Parameter | Type | Description |
---|---|---|
room_id | string | Required. The room to set the state in |
event_type | string | Required. The type of event to send. |
state_key | string | Required. The state_key for the state to send. |
content | object | Required. The content of the event. |
The result is as follows:
Key | Type | Description |
---|---|---|
event_id | string | A unique identifier for the event. |
Example
Client request:
{
"id": "12345",
"method": "send",
"params": {
"room_id": "!d41d8cd:matrix.org",
"event_type": "m.room.message",
"content": {
"msgtype": "m.text",
"body": "hello"
}
}
}
Server response:
{
"id": "12345",
"result": {
"event_id": "$66697273743031:matrix.org"
}
}
Alternative server response, in case of error:
{
"id": "12345",
"error": {
"errcode": "M_MISSING_PARAM",
"error": "Missing parameter: event_type"
}
}
Rationale
Alternatives to WebSockets include HTTP/2, CoAP, and simply rolling our own protocol over raw TCP sockets. However, the need to implement browser-based clients essentially reduces our choice to WebSockets. HTTP/2 streams will probably provide an interesting alternative in the future, but current browsers do not appear to give javascript applications low-level access to the protocol.

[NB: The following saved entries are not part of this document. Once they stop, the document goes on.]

(** ** The command line

    cobra takes the arguments apart, checks their number and calls [RunE]; the errors of the
    Kubernetes client libraries are parameters. *)

Inductive clientStep := LoadConfig | AddToScheme | NewKubeClient | NewClientset.

Definition buildClients (attempt : clientStep → option error) : result unit :=
  match attempt LoadConfig with
  | Some e => Err (wrapErr "loading kubeconfig" e)
  | None =>
  match attempt AddToScheme with
  | Some e => Err (wrapErr "adding VMA scheme" e)
  | None =>
  match attempt NewKubeClient with
  | Some e => Err (wrapErr "creating client" e)
  | None =>
  match attempt NewClientset with
  | Some e => Err (wrapErr "creating clientset" e)
  | None => Ok tt
  end end end end.

(** [cobra.ExactArgs] and [cobra.MinimumNArgs] *)
Inductive PositionalArgs := ExactArgs (n : nat) | MinimumNArgs (n : nat).

Definition accepts (rule : PositionalArgs) (args : list string) : bool :=
  match rule with ExactArgs n => (length args =? n)%nat | MinimumNArgs n => (n <=? length args)%nat end.

(** A command with what it does in a namespace with its arguments. *)
Record Command := mkCommand { Cmd_Use : string; Cmd_Args : PositionalArgs; Cmd_RunE : string → list string → cmd }.

(** The beginning of every [RunE]: the clients, then the first argument. *)
Definition withClients (attempt : clientStep → option error) (run : string → list string → cmd) (args : list string) : cmd :=
  match buildClients attempt with
  | Err e => failWith e
  | Ok _ => match args with arg :: rest => run arg rest | [] => panic end
  end.

Definition newInventoryCmd (fuel : nat) (attempt : clientStep → option error) : Command :=
  mkCommand "inventory <provider-name>" (ExactArgs 1) (λ ns, withClients attempt (λ arg _, runInventory fuel ns arg)).
Definition newPlanCmd (attempt : clientStep → option error) : Command :=
  mkCommand "plan <plan-name>" (ExactArgs 1) (λ ns, withClients attempt (λ arg _, runPlan ns arg)).
Definition newMigrateCmd (attempt : clientStep → option error) : Command :=
  mkCommand "migrate <plan-name>" (ExactArgs 1) (λ ns, withClients attempt (λ arg _, runMigrate ns arg)).
Definition newStatusCmd (attempt : clientStep → option error) : Command :=
  mkCommand "status <migration-name>" (ExactArgs 1) (λ ns, withClients attempt (λ arg _, runStatus ns arg)).
Definition newCancelCmd (attempt : clientStep → option error) : Command :=
  mkCommand "cancel <migration-name> <vm-uuid> [<vm-uuid>...]" (MinimumNArgs 2) (λ ns, withClients attempt (λ arg rest, runCancel ns arg rest)).

(** The commands of the root, and the default of its namespace flag. *)
Definition newRootCmd (fuel : nat) (attempt : clientStep → option error) : list Command :=
  [newInventoryCmd fuel attempt; newPlanCmd attempt; newMigrateCmd attempt; newStatusCmd attempt; newCancelCmd attempt].
Definition defaultNamespace : string := "default".

(** Arguments that cobra lets through never make a command index past their end, and a cancel names at least one VM. *)
Lemma accepted_arguments fuel attempt c args : c ∈ newRootCmd fuel attempt → accepts (Cmd_Args c) args = true →
  ∃ arg rest, args = arg :: rest ∧ (Cmd_Use c = Cmd_Use (newCancelCmd attempt) → rest ≠ []).
Proof.
  intros Hc Ha. unfold newRootCmd in Hc. rewrite !elem_of_cons, elem_of_nil in Hc.
  destruct args as [|arg rest]; [destruct_or! Hc; by subst|]. exists arg, rest. split; [done|].
  destruct_or! Hc; subst; try done. intros _ ->. done.
Qed.

End Commands.

(** ** Lemmas *)

Lemma addCancels_spec ids : ∀ existing,
  addCancels existing ids `sublist_of` ids ∧ NoDup (addCancels existing ids) ∧
  ∀ id, id ∈ addCancels existing ids ↔ id ∈ ids ∧ id ∉ existing.
Proof.
  induction ids as [|x ids IH]; intros existing; simpl.
  { split; [constructor|]. split; [constructor|]. set_solver. }
  case_bool_decide as Hx.
  - destruct (IH existing) as (Hs & Hn & He). split; [by constructor|]. split; [done|]. intros id. rewrite He. set_solver.
  - destruct (IH ({[x]} ∪ existing)) as (Hs & Hn & He). split; [by constructor|]. split.
    + constructor; [|done]. rewrite He. set_solver.
    + intros id. rewrite elem_of_cons, He. destruct (decide (id = x)); set_solver.
Qed.

(** The byte starts none of the runes that fold or capitalise to an ASCII letter. *)
Definition plain (c : ascii) : bool :=
  negb (Ascii.eqb c "196") && negb (Ascii.eqb c "197") && negb (Ascii.eqb c "226").

Lemma fold_plain c l : plain c = true → foldName (c :: l) = upper_byte c :: foldName l.
Proof.
  unfold plain. intros H. breflect. repeat match goal with E : Ascii.eqb c _ = false |- _ => apply Ascii.eqb_neq in E end.
  destruct c as [[] [] [] [] [] [] [] []]; done.
Qed.

Lemma upper_plain c l : plain c = true → toUpperL (c :: l) = upper_byte c :: toUpperL l.
Proof.
  unfold plain. intros H. breflect. repeat match goal with E : Ascii.eqb c _ = false |- _ => apply Ascii.eqb_neq in E end.
  destruct c as [[] [] [] [] [] [] [] []]; done.
Qed.

(** Is the letter one of those that only ASCII letters fold and capitalise to? *)
Definition ordinary (c : ascii) : bool :=
  (code c <? 128) && negb (Ascii.eqb c "S") && negb (Ascii.eqb c "K") && negb (Ascii.eqb c "I").

Lemma fold_special c l t r : plain c = false → ordinary t = true → foldName (c :: l) ≠ t :: r ∧ toUpperL (c :: l) ≠ t :: r.
Proof.
  intros Hc Ht. assert (c = "196"%char ∨ c = "197"%char ∨ c = "226"%char) as Hc'.
  { unfold plain in Hc. destruct (Ascii.eqb_spec c "196"), (Ascii.eqb_spec c "197"), (Ascii.eqb_spec c "226"); auto; done. }
  assert (∀ x k, ordinary x = false → x :: k ≠ t :: r) as Hne by (intros x k Hx [= -> ->]; congruence).
  destruct Hc' as [->|[->| ->]]; split; simpl; repeat case_match; apply Hne; done.
Qed.

(** Comparing without regard to case and comparing in capitals agree on such texts. *)
Lemma fold_upper t : forallb ordinary t = true → ∀ l, foldName l = t ↔ toUpperL l = t.
Proof.
  induction t as [|c t IH]; intros Ht l.
  - destruct l as [|x l]; [done|]. split; intros H; exfalso; revert H; simpl; repeat case_match; done.
  - simpl in Ht. apply andb_true_iff in Ht as [Hc Ht]. destruct l as [|x l]; [done|].
    destruct (plain x) eqn:Hx; [|destruct (fold_special x l c t Hx Hc); tauto].
    rewrite fold_plain, upper_plain by done. split; intros [= -> Hl]; f_equal; by apply IH.
Qed.

Lemma EqualFold_isCDROM d : EqualFold (Disk_DeviceType d) "CDROM" = isCDROM d.
Proof.
  unfold EqualFold, isCDROM. change (foldName (chars "CDROM")) with (chars "CDROM").
  pose proof (fold_upper (chars "CDROM") ltac:(vm_compute; reflexivity) (chars (Disk_DeviceType d))) as H.
  case_bool_decide as Hf; symmetry.
  - apply String.eqb_eq. unfold ToUpper. apply H in Hf. by rewrite Hf.
  - apply String.eqb_neq. unfold ToUpper. intros Hu. apply Hf, H. by rewrite <- (chars_text (toUpperL _)), Hu.
Qed.

(** The plugin counts the disks that a migration would copy. *)
Lemma countDataDisks_data disks : countDataDisks disks = len (filterDataDisks disks).
Proof.
  induction disks as [|d disks IH]; [done|]. simpl. rewrite EqualFold_isCDROM, IH. unfold len. destruct (isCDROM d); simpl; lia.
Qed.

(** The text of a field is one cell. *)
Definition oneCell (s : string) : bool := Tab.clean (chars s).

Lemma clean_digits l : Forall (λ c, is_digit c = true) l → Tab.clean l = true.
Proof.
  induction 1 as [|c l Hc _ IH]; [done|]. simpl. rewrite IH, andb_true_r. unfold Tab.special.
  destruct c as [[] [] [] [] [] [] [] []]; try done; discriminate Hc.
Qed.

Lemma itoa_oneCell z : oneCell (itoa z) = true.
Proof.
  unfold oneCell, itoa. destruct z as [|p|p]; [done| |]; simpl; apply clean_digits, uint_digits.
Qed.

Definition vmCells (vm : VM) : bool := oneCell (VM_ExtID vm) && oneCell (VM_Name vm) && oneCell (VM_PowerState vm).

Lemma vmRow_cells vm : vmCells vm = true →
  length (cells (vmRow vm)) = 6%nat ∧ Forall (λ c, Tab.clean c = true) (cells (vmRow vm)).
Proof.
  unfold vmCells. intros H. breflect. split; [done|]. unfold vmRow, cells. csimpl. repeat constructor; try done; apply itoa_oneCell.
Qed.

Lemma inventory_table vms : Forall (λ v, vmCells v = true) vms →
  printVMInventory vms = text (Tab.table (cells <$> (inventoryHeader :: (vmRow <$> vms)))).
Proof.
  intros H. unfold printVMInventory, rows. apply (Tab.format_table 5). rewrite Forall_fmap. constructor.
  - split; [done|]. by repeat constructor.
  - rewrite Forall_fmap. eapply Forall_impl; [exact H|]. intros v Hv. by apply vmRow_cells.
Qed.

(** ** Properties *)

Section PluginTheorems.
Context {W : Type} `{E : Env W} `{P : Platform}.

(** C29: The cancel command reads the migration and writes it back at most once. The cancel list it
    writes keeps every entry and adds, once each and in the order given, exactly the requested VMs
    that were not there; the rest of the migration is as it was read. When all were there, or the
    migration could not be read, nothing is written; an error of the API server is reported. *)
Theorem cancel_command_exact namespace name vmIDs :
  spec (runCancel namespace name vmIDs) (total (λ t x,
    let get a := Ev (K8s (Get KMigration (mkNN namespace name))) a in
    (∃ e, t = [get (Err e)] ∧ x = ("", Err (wrapErr ("getting migration " +s+ quoted name) e))) ∨
    (∃ m, t = [get (Ok m)] ∧ (∀ id, id ∈ vmIDs → id ∈ Mig_Cancel (Mig_Spec m)) ∧ x.2 = Ok tt) ∨
    (∃ m added a, t = [get (Ok m); Ev (K8s (Update KMigration (setCancel (Mig_Cancel (Mig_Spec m) ++ added) m))) a] ∧
       added ≠ [] ∧ NoDup added ∧ added `sublist_of` vmIDs ∧
       (∀ id, id ∈ added ↔ id ∈ vmIDs ∧ id ∉ Mig_Cancel (Mig_Spec m)) ∧ is_ok x.2 = is_ok a))).
Proof.
  unfold runCancel. spec_step. destruct a as [m|e].
  2:{ apply spec_ret. left. eauto. }
  destruct (addCancels_spec vmIDs (list_to_set (Mig_Cancel (Mig_Spec m)))) as (Hs & Hn & He).
  destruct (addCancels _ vmIDs) as [|id0 added] eqn:Ea.
  - apply spec_ret. right. left. exists m. split; [done|]. split; [|done]. intros id Hid.
    destruct (decide (id ∈ Mig_Cancel (Mig_Spec m))) as [|Hc]; [done|]. exfalso. apply (not_elem_of_nil id), He.
    split; [done|]. by rewrite elem_of_list_to_set.
  - assert (∀ id, id ∈ id0 :: added ↔ id ∈ vmIDs ∧ id ∉ Mig_Cancel (Mig_Spec m)) as He'
      by (intros id; by rewrite He, elem_of_list_to_set).
    spec_step. destruct a as [[]|e]; apply spec_ret; right; right; do 3 eexists; (split; [reflexivity|done]).
Qed.

(** The migrate command creates a migration only for a plan it has just read as Ready: one
    object, named after the plan and the time in seconds, that refers to the plan and asks for
    no cancellation; nothing else is written, and without the object an error is reported. *)
Theorem migrate_command_exact namespace planName :
  spec (runMigrate namespace planName) (total (λ t x,
    (∃ a, t = [Ev (K8s (Get KPlan (mkNN namespace planName))) a] ∧ is_ok x.2 = false ∧
       ∀ plan, a = Ok plan → PlanStatus_Phase (Plan_Status plan) ≠ PlanPhaseReady) ∨
    (∃ plan now m a, t = [Ev (K8s (Get KPlan (mkNN namespace planName))) (Ok plan); Ev Now now; Ev (K8s (Create KMigration m)) a] ∧
       PlanStatus_Phase (Plan_Status plan) = PlanPhaseReady ∧
       Meta_Name (Mig_Meta m) = planName +s+ "-" +s+ itoa (now / Duration.Second) ∧ Meta_Namespace (Mig_Meta m) = namespace ∧
       Mig_Spec m = mkMigrationSpec planName None [] ∧ Mig_VMs (Mig_Status m) = [] ∧ is_ok x.2 = is_ok a))).
Proof.
  unfold runMigrate. spec_step. destruct a as [plan|e].
  2:{ apply spec_ret. left. by exists (Err e). }
  case_bool_decide as Hp; cbn [negb].
  - spec_step. spec_step. rename a into now. destruct a0 as [[]|e]; apply spec_ret; right; do 4 eexists; (split; [reflexivity|done]).
  - apply spec_ret. left. exists (Ok plan). split; [done|]. split; [done|]. by intros plan' [= <-].
Qed.

(** A row of the inventory, with the disks a migration would copy. *)
Definition referenceRow (vm : VM) : list string :=
  [VM_ExtID vm; VM_Name vm; itoa (int64 (VM_NumSockets vm * VM_NumCoresPerSocket vm)); itoa (Z.quot (VM_MemorySizeBytes vm) 1048576);
   itoa (len (filterDataDisks (VM_Disks vm))); VM_PowerState vm].

(** Something went wrong: a read of the cluster or a request to Prism failed, or the client could
    not be made. *)
Definition failedRead (e : event) : bool :=
  match ev_call e as c return answer c → bool with
  | K8s q => match q return k8sanswer q → bool with Get _ _ => λ r, negb (is_ok r) | _ => λ _, false end
  | _ => λ _, false
  end (ev_answer e).
Definition wentWrong (t : trace) : Prop :=
  existsb failedRead t = true ∨ (∃ config e, NewClient config = Err e) ∨ faulty t = true.


End PluginTheorems.

(** A cluster and its Prism: every host serves the same VMs. *)
Module RefInventory.

(** The number after the last equals sign. *)
Definition lastNumber (url : string) : option Z :=
  atoi (text (rev (Tab.takeWhile (λ c, negb (Ascii.eqb c "=")) (rev (chars url))))).

Definition httpAnswer (vms : list VM) (h : httpcall) : httpanswer h :=
  match h with
  | NewRequest _ _ | WaitTimer _ | WriteOut _ => None
  | Do _ req => match lastNumber (Req_URL req) with
                | Some k => RefPrism.reply (text (print (encList encVM (pageOf 500 vms k 0))))
                | None => mkReply 0 (Err (newErr "no such page"))
                end
  | Sleep _ => tt
  end.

Concerning the continued use of the JSON encoding: we prefer to focus on the transition to WebSockets initially. Replacing JSON with a compact representation such as CBOR, MessagePack, or even just compressed JSON will be a likely extension for the future. The support for negotiation of subprotocols within WebSockets should make this a simple transition once time permits.
The number of methods available for client requests is deliberately limited, as each method requires code to be written to map it onto the equivalent REST implementation. Some REST methods - for instance, user registration and login - would be pointless to expose via WebSockets. It is likely, however, that we will increate the number of methods available via the WebSockets API as it becomes clear which would be most useful.
Open questions
Throttling
At least in v2 sync, clients are inherently self-throttling - if they do not poll quickly enough, events will be dropped from the next result. This proposal raises the possibility that events will be produced more quickly than they can be sent to the client; backlogs will build up on the server and/or in the intermediate network, which will not only lead to high latency on events being delivered, but will lead to responses to client requests also being delayed.
We may need to implement some sort of throttling mechanism by which the server can start to drop events. The difficulty is in knowing when to start dropping events. A few ideas:
- Use websocket pings to measure the RTT; if it starts to increase, start dropping events. But this requires knowledge of the base RTT, and a useful model of what constitutes an excessive increase.
- Have the client acknowledge each batch of events, and use a window to ensure the number of outstanding batches is limited. This is annoying as it requires the client to have to acknowledge batches - and it's not clear what the right window size is: we want a big window for long fat networks (think of mobile clients), but a small one for one with lower latency.
- Start dropping events if the server's TCP buffer starts filling up. This has the advantage of delegating the congestion-detection to TCP (which already has a number of algorithms to deal with it, to greater or lesser effectiveness), but relies on homeservers being hosted on OSes which use sensible TCP congestion-avoidance algorithms, and more critically, an ability to read the fill level of the TCP send buffer.